(* ===== verification/SwspiTestCorrect.v ===== *)
(** What the tests of swspi-test.c establish: whatever a test finds wrong, the
    first thing it finds is an answer of the library, and never the bytes
    received: these are what the driver delivers. *)

From S2P Require Import Prelude Ipc Checks Swspi SwspiCorrect SwspiTest.

(** * 1. What the driver does with a sequence *)

Lemma test_rand_buf_eq {R} `{!Rand R} n seed : test_rand_buf (R:=R) n seed = rand_buf (R:=R) n seed.
Proof.
  unfold test_rand_buf, rand_buf. generalize (srand (R:=R) seed).
  induction (Z.to_nat n) as [|k IH]; intros r; cbn; [done|]. destruct (rand r) as [z r'].
  cbn. by rewrite IH.
Qed.

Lemma length_test_rand_buf {R} `{!Rand R} n seed :
  length (test_rand_buf (R:=R) n seed) = Z.to_nat n.
Proof. rewrite test_rand_buf_eq. apply length_rand_fill. Qed.

Lemma memcmp_refl bs : memcmp bs bs = 0.
Proof. induction bs as [|b bs IH]; cbn; [done|]. by rewrite Z.eqb_refl. Qed.

Lemma overwrite_all {A} (data bs : list A) : length data = length bs → overwrite data bs = data.
Proof. intros Hl. unfold overwrite. by rewrite drop_ge, app_nil_r by lia. Qed.

(** What a transfer of [n] bytes brings back when [sent] was transmitted. *)
Definition expected {R} `{!Rand R} (loop : bool) (n : nat) (sent : option bytes) : bytes :=
  if loop then default (replicate n 0) sent
  else rand_buf (R:=R) (Z.of_nat n) (from_option digest 0 sent).

Lemma length_expected {R} `{!Rand R} loop n sent :
  (∀ data, sent = Some data → length data = n) → length (expected (R:=R) loop n sent) = n.
Proof.
  intros Hs. unfold expected. destruct loop.
  - destruct sent as [data|]; [by apply Hs|]. apply length_replicate.
  - unfold rand_buf. rewrite length_rand_fill. lia.
Qed.
(* ===== verification/SwspiDemo.v ===== *)
(** The theorems on the SPI driver at concrete states: the server's devices, a
    linear generator for rand, clients' buffers of four bytes, and the test on a
    client library that calls the driver directly. *)

From S2P Require Import Prelude Ipc Checks Swspi SwspiCorrect SwspiTest SwspiTestCorrect.

Module SwspiDemo.
#[local] Instance uapi : Uapi := Sim.uapi.
#[local] Instance kernel : Kernel script := Sim.kernel.
#[local] Instance lcg : Rand Z.
Proof.
  refine {| srand s := s; rand r := (Z.abs (r * 1103515245 + 12345) mod 32768, r + 1) |}.
  intros r. cbn. apply Z.mod_pos_bound. lia.
Defined.

Definition tx : ptr := 10%positive.
Definition rx : ptr := 11%positive.
Definition state : spi_state :=
  SpiState (devs (swspi_init true)) (buses (swspi_init true)) ∅
    {[tx := [1; 2; 3; 4]; rx := [0; 0; 0; 0]]} [].
Definition w (s : script) : world spi_state unit script := World state () s [].

(** The loopback device echoes three bytes between two delays. *)
Definition echo : list spi_cmd :=
  [SetClk; CsAssert; Delay 5; Xfer (Some tx) (Some rx) 3; Delay 7; CsDeassert].

Example echo_runs :
  match batch (R:=Z) loopback_dev echo (w Sim.quiet) with
  | Ret rc w' => rc = NO_ERROR ∧ bufs (loc w') !! rx = Some [1; 2; 3; 0] ∧
      slept (loc w') = [7; 5]
  | Halt _ _ => False
  end.
Proof. by vm_compute. Qed.

(** The fourth allocation of the sequence fails. *)
Definition no_memory : script := Script 1 [] [] [] [true; true; true; false].

Lemma spi_sequence_refines_witness :
  batch_result (R:=Z) echo loopback_dev (w no_memory)
    (batch (R:=Z) loopback_dev echo (w no_memory)).
Proof.
  apply (spi_sequence_refines _ (SpiDev loopback_bus None 0 0 true)); [done|done|done].
Defined.

Lemma state_ready : spi_ready state.
Proof.
  split.
  - intros p d Hp. cbn in Hp. apply lookup_insert_Some in Hp as [[<- <-]|[_ Hp]].
    + by split; [|eexists].
    + apply lookup_singleton_Some in Hp as [<- <-]. by split; [|eexists].
  - intros p b Hp. cbn in Hp. apply lookup_insert_Some in Hp as [[<- <-]|[_ Hp]]; [done|].
    by apply lookup_singleton_Some in Hp as [<- <-].
Qed.

Lemma spi_batch_safe_witness :
  wp (batch (R:=Z) loopback_dev echo) (λ rc w',
    (rc = NO_ERROR ∨ rc = ERR_NO_MEMORY) ∧ spi_ready (loc w') ∧
    devs (loc w') = devs state ∧ ∀ p, sizes_of (loc w') p = sizes_of state p) (w Sim.quiet).
Proof.
  apply spi_batch_safe; [apply state_ready|by eexists|done|done|].
  repeat (apply Forall_cons_2; [try done|]); [|apply Forall_nil_2].
  split_and!; [done|by exists 4%nat|by exists 4%nat].
Defined.

Lemma digest_detects_witness :
  is_byte (digest [1; 2; 3; 4]) ∧ digest (<[1%nat := 7]> [1; 2; 3; 4]) ≠ digest [1; 2; 3; 4].
Proof.
  apply (digest_detects [1; 2; 3; 4] 1 2 7); [|done|done|done].
  repeat (apply Forall_cons_2; [done|]). apply Forall_nil_2.
Defined.

Lemma spi_xfer_delivers_witness :
  exec_cmd (R:=Z) test_dev (Xfer (Some tx) (Some rx) 3) (w Sim.quiet) =
  Ret tt (set_loc (with_bufs <[rx := overwrite (rand_buf (R:=Z) 3 (digest [1; 2; 3]))
    [0; 0; 0; 0]]> state) (w Sim.quiet)).
Proof.
  apply (spi_xfer_delivers test_dev (SpiDev test_bus None 0 0 false) (Some tx) rx 3
           (Some [1; 2; 3]) [0; 0; 0; 0] (w Sim.quiet)); [done|done|done|].
  by exists [1; 2; 3; 4].
Defined.

(** A client library in the server's process: it refuses what does not fit,
    and everything after that; it validates sequences as the server's library
    does, so that a failed one is not executed at all. *)
#[local] Instance errors : SpiErrors := {|
  ERR_BAD_HANDLE := -32; ERR_OUT_OF_RANGE := -24; ERR_TOO_BIG := -15; ERR_BAD_STATE := -7 |}.
#[local] Instance spi_exec_eq : EqDecision spi_exec.
Proof. solve_decision. Defined.
#[local] Instance spi_entry_eq : EqDecision spi_seq_entry.
Proof. solve_decision. Defined.
#[local] Instance spi_dev_eq : EqDecision spi_dev_ctx.
Proof. solve_decision. Defined.

Record direct := Direct {
  server : world spi_state unit script;
  queue : list spi_cmd;
  refused : option Z
}.
Definition full (v : direct) : bool := MAX_NUM_CMDS <=? Z.of_nat (length (queue v)).
Definition refuse (v : direct) : direct :=
  Direct (server v) (queue v) (Some (Z.of_nat (length (queue v)))).
Definition add (c : spi_cmd) (v : direct) : Z * direct :=
  if refused v is Some _ then (ERR_BAD_STATE, v)
  else if full v then (ERR_OUT_OF_RANGE, refuse v)
  else (0, Direct (server v) (queue v ++ [c]) None).
Definition new_buf (bs : gmap ptr bytes) (cs : list spi_cmd) : ptr :=
  fresh (dom bs ∪ list_to_set (lent cs) : gset ptr).
Definition zero_buf (n : Z) : bytes := replicate (Z.to_nat n) 0.
Definition with_server_bufs (f : gmap ptr bytes → gmap ptr bytes) (v : direct) :=
  set_loc (with_bufs f (loc (server v))) (server v).
Definition add_transfer (vars : xfer_vars) (n : Z) (v : direct) :
    (Z * option ptr * option ptr) * direct :=
  if refused v is Some _ then (ERR_BAD_STATE, None, None, v)
  else if full v then (ERR_OUT_OF_RANGE, None, None, refuse v)
  else if MAX_TOTAL_PAYLOAD <? n then (ERR_TOO_BIG, None, None, refuse v)
  else
    let r := new_buf (bufs (loc (server v))) (queue v) in
    let t := new_buf (<[r := zero_buf n]> (bufs (loc (server v)))) (queue v) in
    match vars with
    | TxRx => (0, Some t, Some r,
        Direct (with_server_bufs (λ m, <[t := zero_buf n]> (<[r := zero_buf n]> m)) v)
               (queue v ++ [Xfer (Some t) (Some r) n]) None)
    | RxOnly => (0, None, Some r,
        Direct (with_server_bufs <[r := zero_buf n]> v) (queue v ++ [Xfer None (Some r) n]) None)
    | TxOnly => (0, Some t, None,
        Direct (with_server_bufs <[t := zero_buf n]> v) (queue v ++ [Xfer (Some t) None n]) None)
    | SameVar => (0, Some t, None,
        Direct (with_server_bufs <[t := zero_buf n]> v) (queue v ++ [Xfer (Some t) (Some t) n]) None)
    | NoVars => (0, None, None, Direct (server v) (queue v ++ [Xfer None None n]) None)
    end.

(** The first command that stops, and whether the chip select is released. *)
Fixpoint first_stop (sdev : ptr) (i : Z) (cs : list spi_cmd) (s : world spi_state unit script) : option Z :=
  match cs with
  | [] => None
  | c :: cs => match exec_cmd (R:=Z) sdev c s with
               | Ret _ s' => first_stop sdev (i + 1) cs s'
               | Halt _ _ => Some i
               end
  end.
Definition released (l : spi_state) : bool :=
  bool_decide (map_Forall (λ _ b, owner b = None) (buses l)).
Definition exec_direct (sdev : ptr) (v : direct) : (Z * option Z) * direct :=
  match refused v with
  | Some i => (ERR_BAD_STATE, Some i, v)
  | None =>
    match batch (R:=Z) sdev (queue v) (server v) with
    | Ret rc w =>
      if (rc =? NO_ERROR) && released (loc w) &&
         bool_decide (length <$> bufs (loc w) = length <$> bufs (loc (server v))) &&
         bool_decide (devs (loc w) !! sdev = devs (loc (server v)) !! sdev)
      then (0, None, Direct w [] None)
      else (-1, Some (Z.of_nat (length (queue v)) - 1), v)
    | Halt _ _ => (-1, first_stop sdev 0 (queue v) (server v), v)
    end
  end.

Definition client (sdev : ptr) : SpiClient script direct := {|
  k_driver := server; k_added := queue;
  k_dev_open _ _ _ v := (0, v);
  k_clear_cmds v := (tt, Direct (server v) [] None);
  k_add_set_clk _ := add SetClk;
  k_add_set_clk_out _ v := let '(rc, v) := add SetClk v in ((rc, Some 1%positive), v);
  k_clk_hz _ _ := 500000;
  k_add_cs_assert := add CsAssert;
  k_add_cs_deassert := add CsDeassert;
  k_add_cs_assert_null v := (ERR_BAD_HANDLE, v);
  k_add_delay ns := add (Delay ns);
  k_add_xfer := add_transfer;
  k_exec_cmds := exec_direct sdev;
  k_shm_read p n v :=
    match bufs (loc (server v)) !! p with
    | Some bs => if n <=? Z.of_nat (length bs) then Some (take (Z.to_nat n) bs) else None
    | None => None
    end;
  k_shm_write p data v :=
    match bufs (loc (server v)) !! p with
    | Some bs => if (length data <=? length bs)%nat
        then Some (Direct (with_server_bufs <[p := overwrite data bs]> v) (queue v) (refused v))
        else None
    | None => None
    end;
  k_time v := (foldr Z.add 0 (slept (loc (server v))) mod 2 ^ 63, v)
|}.

Section Laws.
Context (sdev : ptr).
#[local] Instance here : SpiClient script direct := client sdev.

Lemma same_server v v' : server v' = server v → same_view script direct sdev v v'.
Proof. intros E. split; cbn; by rewrite E. Qed.

Lemma add_ok c v rc v' : add c v = (rc, v') →
  same_view script direct sdev v v' ∧ (rc = 0 → adds script direct c v v').
Proof.
  unfold add. destruct (refused v); [by intros [= <- <-]; split; [apply same_server|]|].
  destruct (full v); intros [= <- <-]; (split; [by apply same_server|]); done.
Qed.

Lemma new_buf_fresh bs cs : bs !! new_buf bs cs = None ∧ new_buf bs cs ∉ lent cs.
Proof.
  pose proof (is_fresh (dom bs ∪ list_to_set (lent cs) : gset ptr)) as Hf.
  change (fresh _) with (new_buf bs cs) in Hf. rewrite not_elem_of_union in Hf.
  destruct Hf as [H1 H2]. split; [by apply (not_elem_of_dom (D:=gset ptr))|].
  by rewrite elem_of_list_to_set in H2.
Qed.

Lemma sizes_eq (l l' : spi_state) :
  length <$> bufs l' = length <$> bufs l → ∀ p, sizes_of l' p = sizes_of l p.
Proof. intros E p. unfold sizes_of. by rewrite <- !lookup_fmap, E. Qed.

Lemma length_zero_buf n : 0 ≤ n → Z.of_nat (length (zero_buf n)) = n.
Proof. intros Hn. unfold zero_buf. rewrite length_replicate. lia. Qed.

Lemma add_transfer_ok vars n v rc tx rx v' : 0 ≤ n → add_transfer vars n v = ((rc, tx, rx), v') →
  if rc =? 0 then adds_xfer script direct sdev vars n v tx rx v'
  else tx = None ∧ rx = None ∧ same_view script direct sdev v v'.
Proof.
  intros Hn. unfold add_transfer. destruct (refused v).
  { intros [= <- <- <- <-]. by split_and!; [..|apply same_server]. }
  destruct (full v); [intros [= <- <- <- <-]; by split_and!; [..|apply same_server]|].
  destruct (_ <? n); [intros [= <- <- <- <-]; by split_and!; [..|apply same_server]|].
  set (r := new_buf (bufs (loc (server v))) (queue v)).
  set (t := new_buf (<[r := zero_buf n]> _) (queue v)).
  pose proof (new_buf_fresh (bufs (loc (server v))) (queue v)) as [_ Hr].
  pose proof (new_buf_fresh (<[r := zero_buf n]> (bufs (loc (server v)))) (queue v)) as [Ht1 Ht].
  destruct vars; intros [= <- <- <- <-]; cbn [Z.eqb adds_xfer]; [|done| |done|done].
  - exists t, r, (zero_buf n), (zero_buf n). split_and!; try done; try by apply length_zero_buf.
    intros Htr. fold t in Ht1. by rewrite Htr, lookup_insert_eq in Ht1.
  - exists r, (zero_buf n). split_and!; try done. by apply length_zero_buf.
Qed.

Lemma exec_direct_ok v rc failed v' : exec_direct sdev v = ((rc, failed), v') →
  same_view script direct sdev v v' ∧
  (rc = 0 → queue v' = [] ∧ ∃ w', batch (R:=Z) sdev (queue v) (server v) = Ret NO_ERROR w' ∧
                  loc (server v') = loc w').
Proof.
  unfold exec_direct. destruct (refused v); [by intros [= <- _ <-]; split; [apply same_server|]|].
  destruct (batch sdev (queue v) (server v)) as [rc0 w|h w] eqn:E;
    [|by intros [= <- _ <-]; split; [apply same_server|]].
  destruct ((rc0 =? NO_ERROR) && _ && _ && _) eqn:Hc;
    [|by intros [= <- _ <-]; split; [apply same_server|]].
  rewrite !andb_true_iff, !bool_decide_eq_true, Z.eqb_eq in Hc. destruct Hc as [[[-> _] Hs] Hd].
  intros [= <- _ <-]. split; [split; [intros p; by apply sizes_eq|done]|]. intros _.
  split; [done|]. by exists w.
Qed.

#[local] Instance client_laws : SpiClientLaws Z script direct sdev.
Proof.
  split.
  - intros name n sz v rc v' [= _ <-]. by apply same_server.
  - intros v u v' [= _ <-]. by split; [apply same_server|].
  - intros hz v rc v'. apply add_ok.
  - intros hz v rc p v'. cbn. destruct (add SetClk v) as [rc0 v0] eqn:E.
    intros [= <- _ <-]. by apply add_ok.
  - intros v rc v'. apply add_ok.
  - intros v rc v'. apply add_ok.
  - intros v rc v' [= _ <-]. by apply same_server.
  - intros ns v rc v'. apply add_ok.
  - apply add_transfer_ok.
  - apply exec_direct_ok.
  - intros p n v bs Hn Hp. cbn in *. rewrite Hp. by rewrite (proj2 (Z.leb_le _ _)) by lia.
  - intros p data v bs Hl Hp. cbn in *. rewrite Hp, (proj2 (Nat.leb_le _ _)) by done. by eexists.
  - intros v t v' [= <- <-]. split; [apply Z.mod_pos_bound; lia|by apply same_server].
Qed.
End Laws.
#[local] Existing Instance client_laws.

(** The two devices of the test, over [swspi_init]. *)
Definition tester (buf : bytes) : world test_state unit direct :=
  World (TestState buf [TestDev "test" false false; TestDev "loopback" false true] []) ()
    (Direct (World (swspi_init true) () Sim.quiet []) [] None) [].

(** All the tests but the largest: no check fails, on either device. *)
Definition run_all (idx : Z) (sdev : ptr) : bool :=
  match foldM (λ _ test, run_swspi_test (SpiClient0:=client sdev) idx test) tt
          (delete 12%nat (swspi_tests (R:=Z) (SpiClient0:=client sdev)))
          (tester (replicate 1024 0)) with
  | Ret _ w => bool_decide (length (failures (loc w)) = 0%nat)
  | Halt _ _ => false
  end.
Example suite_passes : run_all 0 test_dev && run_all 1 loopback_dev = true.
Proof. by vm_compute. Qed.

Definition loop_test : spi_test_dev := TestDev "loopback" false true.

(** [multi_segment_xfer], the fourteenth test, on the loopback device. *)
Lemma swspi_tests_blame_witness :
  ∃ test w, test = multi_segment_xfer (R:=Z) (SpiClient0:=client loopback_dev) ∧
  wph (run_swspi_test (SpiClient0:=client loopback_dev) 1 test)
    (λ _ w', blames (failures (loc w)) (failures (loc w')) ∧
             swspi_ready (SpiClient0:=client loopback_dev) loopback_dev 1 w')
    (λ h w', blames (failures (loc w)) (failures (loc w')) ∧ no_buffer UninitRead w h w') w.
Proof.
  assert (Z.of_nat (length (replicate (Z.to_nat TXRX_SIZE) 0)) = TXRX_SIZE) as Hbuf
    by (rewrite length_replicate; by apply Z2Nat.id).
  revert Hbuf. generalize (replicate (Z.to_nat TXRX_SIZE) 0). intros buf Hbuf.
  exists (multi_segment_xfer (R:=Z) (SpiClient0:=client loopback_dev)), (tester buf). split; [done|].
  apply (swspi_tests_blame (SpiClient0:=client loopback_dev) loopback_dev 13%nat); [done|done|].
  split; [done|]. exists loop_test. split; [done|]. by exists (SpiDev loopback_bus None 0 0 true).
Defined.
End SwspiDemo.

__________

◆ Work required
In the listing above, find the line with "Definition new_buf (bs" and the line with "(** The first". Output those two lines and every line between them, exactly as written.

◆ Output below
Definition new_buf (bs : gmap ptr bytes) (cs : list spi_cmd) : ptr :=
  fresh (dom bs ∪ list_to_set (lent cs) : gset ptr).
Definition zero_buf (n : Z) : bytes := replicate (Z.to_nat n) 0.
Definition with_server_bufs (f : gmap ptr bytes → gmap ptr bytes) (v : direct) :=
  set_loc (with_bufs f (loc (server v))) (server v).
Definition add_transfer (vars : xfer_vars) (n : Z) (v : direct) :
    (Z * option ptr * option ptr) * direct :=
  if refused v is Some _ then (ERR_BAD_STATE, None, None, v)
  else if full v then (ERR_OUT_OF_RANGE, None, None, refuse v)
  else if MAX_TOTAL_PAYLOAD <? n then (ERR_TOO_BIG, None, None, refuse v)
  else
    let r := new_buf (bufs (loc (server v))) (queue v) in
    let t := new_buf (<[r := zero_buf n]> (bufs (loc (server v)))) (queue v) in
    match vars with
    | TxRx => (0, Some t, Some r,
        Direct (with_server_bufs (λ m, <[t := zero_buf n]> (<[r := zero_buf n]> m)) v)
               (queue v ++ [Xfer (Some t) (Some r) n]) None)
    | RxOnly => (0, None, Some r,
        Direct (with_server_bufs <[r := zero_buf n]> v) (queue v ++ [Xfer None (Some r) n]) None)
    | TxOnly => (0, Some t, None,
        Direct (with_server_bufs <[t := zero_buf n]> v) (queue v ++ [Xfer (Some t) None n]) None)
    | SameVar => (0, Some t, None,
        Direct (with_server_bufs <[t := zero_buf n]> v) (queue v ++ [Xfer (Some t) (Some t) n]) None)
    | NoVars => (0, None, None, Direct (server v) (queue v ++ [Xfer None None n]) None)
    end.

(** The first command that stops, and whether the chip select is released. *)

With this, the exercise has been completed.